Q:プロジェクトを通して、鈴木さん自身が変わった部分はありますか。
鈴木:スキルがある方々と一緒に働くことができ、UXについ ての知見が身についたり、モチベーションを維持するためのプロジェクトマネジメントを考えることができるようになったと思います。アプリを見れば「このUI/UXはいけているか、いけていないか」をユーザー目線で見当をつけることができるようになりました。また、アプリやシステム開発に要する工数も、ざっくりとですがイメージできるようになりました。新しい価値を届けたいと考えた時に、その実現可能性を、より高い解像度で把握し、実現することができるようになったと思います。

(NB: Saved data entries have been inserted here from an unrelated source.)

(* ===== verification/Chksum.v ===== *)
(** * [lwip/src/core/inet_chksum.c]: the Internet checksum

    The three versions of [lwip_standard_chksum] (the build selects
    [LWIP_CHKSUM_ALGORITHM] 2), the checksums over pbuf chains, with and
    without the IPv4 pseudo header.

    Memory is the list of the bytes the function reads together with the
    address of the first one, whose alignment the code inspects. A pbuf chain
    is the list of its pbufs in order, each with its payload address and the
    [len] bytes there, which is all these functions read of it. *)

From S2P Require Import Prelude Def.

(** ** Macros of [inet_chksum.h] *)

Definition SWAP_BYTES_IN_WORD (w : Z) : Z :=
  Z.lor (Z.shiftl (Z.land w 0xff) 8) (Z.shiftr (Z.land w 0xff00) 8).

Definition FOLD_U32T (u : Z) : Z := u32 (Z.shiftr u 16 + Z.land u 0x0000ffff).

(** Little-endian loads: [*ps] and [*pl] of the code, and the two bytes of the
    [u16_t t] it fills through [((u8_t * )&t)[i]]. *)
Definition le16 (b0 b1 : Z) : Z := b0 + b1 * 256.
Definition le32 (b0 b1 b2 b3 : Z) : Z := le16 b0 b1 + le16 b2 b3 * 65536.

(** ** [lwip_standard_chksum], version 1 *)

Fixpoint chksum1_loop (octetptr : list Z) (acc : Z) : Z :=
  match octetptr with
  | o1 :: o2 :: octetptr' =>
      let src := Z.lor (Z.shiftl o1 8) o2 in
      chksum1_loop octetptr' (u32 (acc + src))
  | [o1] => u32 (acc + Z.shiftl o1 8)
  | [] => acc
  end.

Definition lwip_standard_chksum_1 (data : list Z) : Z :=
  let acc := chksum1_loop data 0 in
  let acc := u32 (Z.shiftr acc 16 + Z.land acc 0x0000ffff) in
  let acc := if negb (Z.land acc 0xffff0000 =? 0)
             then u32 (Z.shiftr acc 16 + Z.land acc 0x0000ffff) else acc in
  lwip_htons (u16 acc).

(** ** [lwip_standard_chksum], version 2 (the one that is built) *)

(** [while (len > 1)] over 16-bit words; also returns the bytes left. *)
Fixpoint chksum_words (ps : list Z) (sum : Z) : Z * list Z :=
  match ps with
  | b0 :: b1 :: ps' => chksum_words ps' (u32 (sum + le16 b0 b1))
  | rest => (sum, rest)
  end.

Definition lwip_standard_chksum_2 (dataptr : Z) (data : list Z) : Z :=
  let odd := Z.land dataptr 1 =? 1 in
  (* Get aligned to u16_t: the byte goes to t[1] *)
  let '(t1, pb) := match data with
                   | b :: pb => if odd then (b, pb) else (0, data)
                   | [] => (0, [])
                   end in
  let (sum, rest) := chksum_words pb 0 in
  let t0 := match rest with b :: _ => b | [] => 0 end in
  let sum := u32 (sum + le16 t0 t1) in
  let sum := FOLD_U32T sum in
  let sum := FOLD_U32T sum in
  let sum := if odd then SWAP_BYTES_IN_WORD sum else sum in
  u16 sum.
(** [if (len++ >= buflen) return NULL; *rp++ = c;] for each character. *)
Fixpoint ntoa_put (buflen : Z) (out cs : list Z) : option (list Z) :=
  match cs with
  | [] => Some out
  | c :: cs' =>
      if buflen <=? Z.of_nat (length out) then None else ntoa_put buflen (out ++ [c]) cs'
  end.

(** The memory of [s_addr], read through [u8_t *ap]. *)
Definition octets (s_addr : Z) : list Z :=
  [s_addr mod 256; s_addr / 256 mod 256; s_addr / 65536 mod 256; s_addr / 16777216 mod 256].

(** The [for (n = 0; n < 4; n++)] loop. *)
Fixpoint ntoa_octets (buflen : Z) (out ap : list Z) : option (list Z) :=
  match ap with
  | [] => Some out
  | o :: ap' =>
      match ntoa_put buflen out (rev (ntoa_inv 3 o) ++ [46]) with
      | None => None
      | Some out' => ntoa_octets buflen out' ap'
      end
  end.

(** [ip4addr_ntoa_r]: the string, or [NULL] if the buffer is too small; the
    terminator replaces the last dot. *)
Definition ip4addr_ntoa_r (addr buflen : Z) : option (list Z) :=
  match ntoa_octets buflen [] (octets addr) with
  | None => None
  | Some out => Some (removelast out)
  end.

Definition ip4addr_ntoa (addr : Z) : option (list Z) := ip4addr_ntoa_r addr IP4ADDR_STRLEN_MAX.

(** "127.0.0.1" *)
Example ntoa_localhost :
  ip4addr_ntoa 0x0100007f = Some [49; 50; 55; 46; 48; 46; 48; 46; 49].
Proof. reflexivity. Qed.
Example aton_localhost :
  ip4addr_aton [49; 50; 55; 46; 48; 46; 48; 46; 49] = Some 0x0100007f.
Proof. reflexivity. Qed.

(** ** Dotted notation: results *)

Lemma aton_digits_stop ds rest base val :
  Forall (fun c => lwip_isdigit c = true) ds ->
  lwip_isdigit (chr rest) = false -> (base =? 16) = false ->
  aton_digits (ds ++ rest) base val
  = (foldl (fun v c => u32 (u32 (v * base) + u32 (c - 48))) val ds, rest).
Proof.
  intros Hds Hr Hb. revert val. induction Hds as [|c ds Hc _ IH]; intros val; simpl.
  - destruct rest as [|c rest]; simpl in *; [done|]. by rewrite Hr, Hb.
  - by rewrite Hc, IH.
Qed.
(** [mem_malloc] takes the first free block that is large enough, and returns
    [NULL] without changing the heap exactly when there is none. *)
Lemma mem_malloc_spec h l size : heap_ok h l -> 0 < size < 2 ^ 32 ->
  (exists l1 a l2 h', l = l1 ++ (a, false) :: l2 /\ no_fit (request size) l1 a
     /\ request size <= hd_addr l2 E - a - SIZEOF_STRUCT_MEM
     /\ mem_malloc h size = Ret (Some (a + SIZEOF_STRUCT_MEM), h')
     /\ heap_ok h' (l1 ++ ((a, true) :: malloc_rest a (request size) l2) ++ l2))
  \/ (no_fit (request size) l E /\ mem_malloc h size = Ret (None, h)).
Proof.
  intros Hok Hsz. unfold mem_malloc. rewrite (proj2 (Z.eqb_neq size 0)) by lia.
  rewrite request_eq by lia. assert (size <= request size /\ MIN_SIZE_ALIGNED <= request size)
    as [Hr1 Hr2] by (unfold request; lia). generalize dependent (request size). intros rq Hr1 Hr2.
  pose proof (proj1 Hok) as [Hf Hl He Hlf].
  rewrite (proj2 (Z.ltb_ge rq size)), orb_false_r by lia.
  destruct (Z.ltb_spec E rq) as [Hbig|Hsmall].
  { right. split; [|done]. eapply no_fit_far; [done|]. lia. }
  destruct (lfree_split l E) as (l1 & l2 & -> & Hff & Hn). rewrite Hlf, Hff.
  assert (length l2 < S (base.size (structs h)))%nat as Hlen.
  { pose proof (linked_length _ _ _ _ Hl (ex_intro _ _ He)). rewrite length_app in *. lia. }
  destruct (malloc_loop_spec h l1 l2 rq _ Hok ltac:(lia) Hlen)
    as [(la & a & lb & h' & -> & Hnf & Hfit & HM & Hok')|[Hnf HM]].
  - left. exists (l1 ++ la), a, lb, h'. rewrite <- app_assoc. rewrite HM.
    split; [done|]. split; [by apply no_fit_app|]. done.
  - right. rewrite HM. split; [by apply no_fit_app|done].
Qed.
Definition pbuf_put_at (s : state) (p : option Z) (offset d : Z) : outcome state :=
  r ← pbuf_skip s p offset;
  let '(q, q_idx) := r in
  match q with
  | None => Ret s
  | Some q =>
      b ← get s q;
      if q_idx <? len b then store s (opt_add (payload b) q_idx) [d] else Ret s
  end.

(** [for (i = 0; i < n; i++)]; [s2] is the rest of the other buffer. *)
Fixpoint memcmp_loop (s : state) (q : option Z) (start i : Z) (s2 : list Z) : outcome Z :=
  match s2 with
  | [] => Ret 0
  | c :: s2' =>
      a ← pbuf_get_at s q (u16 (start + i));
      if negb (a =? c) then Ret (u16 (Z.min (i + 1) 0xFFFF))
      else memcmp_loop s q start (u16 (i + 1)) s2'
  end.

(** The loop that finds the pbuf is the one of [pbuf_skip_const]. *)
Definition pbuf_memcmp (s : state) (p : Z) (offset : Z) (s2 : list Z) : outcome Z :=
  b ← get s p;
  if tot_len b <? offset + Z.of_nat (length s2) then Ret 0xffff
  else
    r ← skip_loop (chain_fuel s) s (Some p) offset;
    let '(q, start) := r in
    memcmp_loop s q start 0 s2.

(** [for (i = start_offset; i <= max_cmp_start; i++)], [i] a [u16_t] *)
Fixpoint memfind_loop (fuel : nat) (s : state) (p : Z) (mem : list Z) (i max_cmp_start : Z)
    : outcome Z :=
  match fuel with
  | O => Diverge
  | S fuel' =>
      if i <=? max_cmp_start then
        plus ← pbuf_memcmp s p i mem;
        if plus =? 0 then Ret i else memfind_loop fuel' s p mem (u16 (i + 1)) max_cmp_start
      else Ret 0xFFFF
  end.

逆に、私がこの二年間かけてやってきたユーザーテストのやり方を、チームのメンバーに伝えるようにしています。私自身がうまくできなかったことの反省も含め、ユーザーの声をきちんと聞くためのスキルを小中高のプロダクトに関わっている人たちに伝え、それが文化として定着させることができたと思っています。
Q:楽しそうに仕事をしていますね。
鈴木:私は、仕事というのは基本的にとても楽しいものだと思っています。せっかく自分に何らかのスキルがあるのなら、それを生かして楽しく働き、価値を発揮していくのが使命ではないかと考えています。とはいえ、苦手なことはやっぱり苦手です。ですから、自分が苦手な領域は他の人と協力しながら、たとえば「私はこっちのエリアを守るから、あなたはこっちをお願いね」と互いに背中合わせでカバーし、話し合いながらやっていければと思っています。一人では世の中に大きな価値を提供することができませんから。
Q:では最後に、今後取り組みたいことを教えてください。
鈴木:taraプロジェクトのアウトプットとして、リニューアル版の中学講座を世に出すことができましたが、まだまだ改善の余地はあると考えています。学習サービスとして多感な時期の貴重な時間をいただく以上、しっかりと成果がでるプロダクトへ向けて磨き続けていきたいと考えています。
より中長期的には、5教科にとどまらず、教育という観点で人が新しい機会に出会える場を作っていければと考えています。偏差値を上げるだけでなく、子供たちの可能性を最大化するきっかけになれる、そんなプロダクトを出せるとうれしいですね。
Q:転職してきてtaraプロジェクトをやり遂げた今、リクルートという会社のいいところは何だと思いますか。
鈴木:組織階層に関係なく、フラットに自分の思ったことを発言でき、それを皆が聞くことのできる会社だということです。taraプロジェクトも非常にフラットな場でした。エンジニアから「そのビジネスの筋はよくないんじゃないか」と指摘され、最初は「えっ」と思いましたが、考え直してみればもっともだなと感じたことがありますし、逆に私も、思ったことはどんどん言っていきました。もう一つの魅力は、戦略を立てて「あとはよろしく」でいなくなるのではなく、戦略が実行されるところまで一貫して責任を持てること、そしてそれだけの裁量が渡されていることだと思います。
取材時期:2022年4月
記事中で紹介した事業(名称や内容含む)や人物及び肩書については取材当時のものであり、現時点で異なる可能性がございます。
スタディサプリの開発主体であったQuipper Japanは組織再編のため、2021年10月に株式会社リクルートに事業譲渡しています。